ACTION ITEM: Take the lines below beginning at the line that has "Definition Buffer_Make_from (bufferSize" and stopping after the line that has "let b := snd r in", and print them exactly as they are, with no other lines.
Start of EXCERPTED RECORDS
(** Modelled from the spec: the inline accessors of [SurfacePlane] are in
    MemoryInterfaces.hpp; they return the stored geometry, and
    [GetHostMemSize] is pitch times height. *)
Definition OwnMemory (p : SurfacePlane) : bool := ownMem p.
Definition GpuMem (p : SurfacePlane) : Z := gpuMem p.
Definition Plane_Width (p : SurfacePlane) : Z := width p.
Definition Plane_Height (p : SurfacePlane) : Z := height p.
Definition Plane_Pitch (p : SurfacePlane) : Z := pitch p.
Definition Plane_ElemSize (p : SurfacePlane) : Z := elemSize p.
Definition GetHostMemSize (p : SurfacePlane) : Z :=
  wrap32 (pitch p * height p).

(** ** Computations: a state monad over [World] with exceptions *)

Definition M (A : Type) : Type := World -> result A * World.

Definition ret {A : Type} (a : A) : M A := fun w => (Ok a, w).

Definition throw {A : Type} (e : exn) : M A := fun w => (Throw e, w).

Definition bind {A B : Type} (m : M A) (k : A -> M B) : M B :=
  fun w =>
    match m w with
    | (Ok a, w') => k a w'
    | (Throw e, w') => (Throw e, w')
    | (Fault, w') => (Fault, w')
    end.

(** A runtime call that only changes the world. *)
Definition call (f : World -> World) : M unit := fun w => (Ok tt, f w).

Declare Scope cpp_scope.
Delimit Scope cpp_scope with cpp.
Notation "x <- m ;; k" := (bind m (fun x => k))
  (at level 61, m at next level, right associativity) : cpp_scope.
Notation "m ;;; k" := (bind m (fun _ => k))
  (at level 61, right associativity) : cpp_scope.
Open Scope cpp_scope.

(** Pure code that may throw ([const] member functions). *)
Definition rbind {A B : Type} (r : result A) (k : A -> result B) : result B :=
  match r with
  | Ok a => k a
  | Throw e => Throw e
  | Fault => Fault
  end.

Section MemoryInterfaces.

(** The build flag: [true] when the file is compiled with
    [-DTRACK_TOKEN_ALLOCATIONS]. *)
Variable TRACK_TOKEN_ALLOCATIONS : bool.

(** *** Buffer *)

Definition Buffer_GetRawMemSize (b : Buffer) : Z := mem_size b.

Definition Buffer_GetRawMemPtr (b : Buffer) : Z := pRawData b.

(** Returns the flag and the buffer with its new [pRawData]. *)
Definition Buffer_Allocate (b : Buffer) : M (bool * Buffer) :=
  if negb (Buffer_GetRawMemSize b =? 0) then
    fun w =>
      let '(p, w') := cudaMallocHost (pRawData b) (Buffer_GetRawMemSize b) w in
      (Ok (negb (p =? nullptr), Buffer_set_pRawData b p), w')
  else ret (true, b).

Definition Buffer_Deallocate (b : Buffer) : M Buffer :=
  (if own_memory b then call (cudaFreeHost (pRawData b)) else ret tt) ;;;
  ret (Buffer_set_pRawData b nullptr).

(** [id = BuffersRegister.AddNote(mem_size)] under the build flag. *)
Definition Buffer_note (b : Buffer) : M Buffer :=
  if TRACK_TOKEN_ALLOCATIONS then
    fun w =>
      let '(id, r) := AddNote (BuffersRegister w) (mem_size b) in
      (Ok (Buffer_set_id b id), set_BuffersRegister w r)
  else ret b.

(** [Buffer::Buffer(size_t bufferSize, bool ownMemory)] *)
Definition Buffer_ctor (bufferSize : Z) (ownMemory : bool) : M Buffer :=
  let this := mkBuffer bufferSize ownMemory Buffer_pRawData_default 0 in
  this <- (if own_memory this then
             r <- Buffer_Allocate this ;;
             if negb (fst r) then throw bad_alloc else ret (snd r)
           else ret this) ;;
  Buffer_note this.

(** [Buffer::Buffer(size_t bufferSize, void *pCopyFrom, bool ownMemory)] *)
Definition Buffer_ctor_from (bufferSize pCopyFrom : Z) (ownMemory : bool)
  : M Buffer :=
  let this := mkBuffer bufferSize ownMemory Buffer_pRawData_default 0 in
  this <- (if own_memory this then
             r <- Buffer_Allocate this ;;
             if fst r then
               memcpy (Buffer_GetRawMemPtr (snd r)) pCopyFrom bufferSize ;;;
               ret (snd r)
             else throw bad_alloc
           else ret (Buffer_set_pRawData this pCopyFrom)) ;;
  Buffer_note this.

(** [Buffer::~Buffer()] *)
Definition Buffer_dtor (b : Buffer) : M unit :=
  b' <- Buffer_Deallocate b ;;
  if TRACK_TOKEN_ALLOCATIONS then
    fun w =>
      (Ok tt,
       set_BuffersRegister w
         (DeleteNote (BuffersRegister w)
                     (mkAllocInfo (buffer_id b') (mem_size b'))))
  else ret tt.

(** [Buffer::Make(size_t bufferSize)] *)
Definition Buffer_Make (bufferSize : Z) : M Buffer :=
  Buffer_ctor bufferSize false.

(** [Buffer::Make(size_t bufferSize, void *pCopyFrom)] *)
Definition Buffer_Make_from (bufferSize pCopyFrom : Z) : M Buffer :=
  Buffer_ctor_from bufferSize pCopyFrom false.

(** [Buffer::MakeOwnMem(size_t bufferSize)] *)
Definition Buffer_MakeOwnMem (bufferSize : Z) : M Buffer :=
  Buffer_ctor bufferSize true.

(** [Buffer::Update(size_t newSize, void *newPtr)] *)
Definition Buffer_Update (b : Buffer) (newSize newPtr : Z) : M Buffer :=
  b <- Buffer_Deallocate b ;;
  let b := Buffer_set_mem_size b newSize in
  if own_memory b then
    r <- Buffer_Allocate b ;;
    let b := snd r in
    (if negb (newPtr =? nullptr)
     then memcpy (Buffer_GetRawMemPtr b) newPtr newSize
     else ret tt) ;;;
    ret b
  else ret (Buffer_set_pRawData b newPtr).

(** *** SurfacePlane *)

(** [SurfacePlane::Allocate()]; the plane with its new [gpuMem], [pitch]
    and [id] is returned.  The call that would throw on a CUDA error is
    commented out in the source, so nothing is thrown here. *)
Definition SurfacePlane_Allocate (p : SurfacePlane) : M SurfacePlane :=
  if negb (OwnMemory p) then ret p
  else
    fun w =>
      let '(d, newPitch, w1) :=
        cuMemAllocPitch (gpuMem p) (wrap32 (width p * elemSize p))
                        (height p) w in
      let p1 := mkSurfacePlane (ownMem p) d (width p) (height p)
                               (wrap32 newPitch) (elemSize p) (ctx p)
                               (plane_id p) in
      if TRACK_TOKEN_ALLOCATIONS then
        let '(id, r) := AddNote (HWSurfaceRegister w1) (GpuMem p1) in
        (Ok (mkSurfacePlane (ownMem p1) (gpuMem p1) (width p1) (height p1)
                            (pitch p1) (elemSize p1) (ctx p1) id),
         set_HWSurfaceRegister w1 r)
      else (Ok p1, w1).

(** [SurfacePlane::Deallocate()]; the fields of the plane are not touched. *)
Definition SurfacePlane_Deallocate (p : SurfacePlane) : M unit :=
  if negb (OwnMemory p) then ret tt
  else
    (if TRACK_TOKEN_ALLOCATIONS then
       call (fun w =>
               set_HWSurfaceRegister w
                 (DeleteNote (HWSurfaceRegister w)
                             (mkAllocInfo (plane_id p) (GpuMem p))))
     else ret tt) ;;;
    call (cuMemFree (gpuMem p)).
End of EXCERPTED RECORDS
TASK OUTPUT:
Definition Buffer_Make_from (bufferSize pCopyFrom : Z) : M Buffer :=
  Buffer_ctor_from bufferSize pCopyFrom false.

(** [Buffer::MakeOwnMem(size_t bufferSize)] *)
Definition Buffer_MakeOwnMem (bufferSize : Z) : M Buffer :=
  Buffer_ctor bufferSize true.

(** [Buffer::Update(size_t newSize, void *newPtr)] *)
Definition Buffer_Update (b : Buffer) (newSize newPtr : Z) : M Buffer :=
  b <- Buffer_Deallocate b ;;
  let b := Buffer_set_mem_size b newSize in
  if own_memory b then
    r <- Buffer_Allocate b ;;
    let b := snd r in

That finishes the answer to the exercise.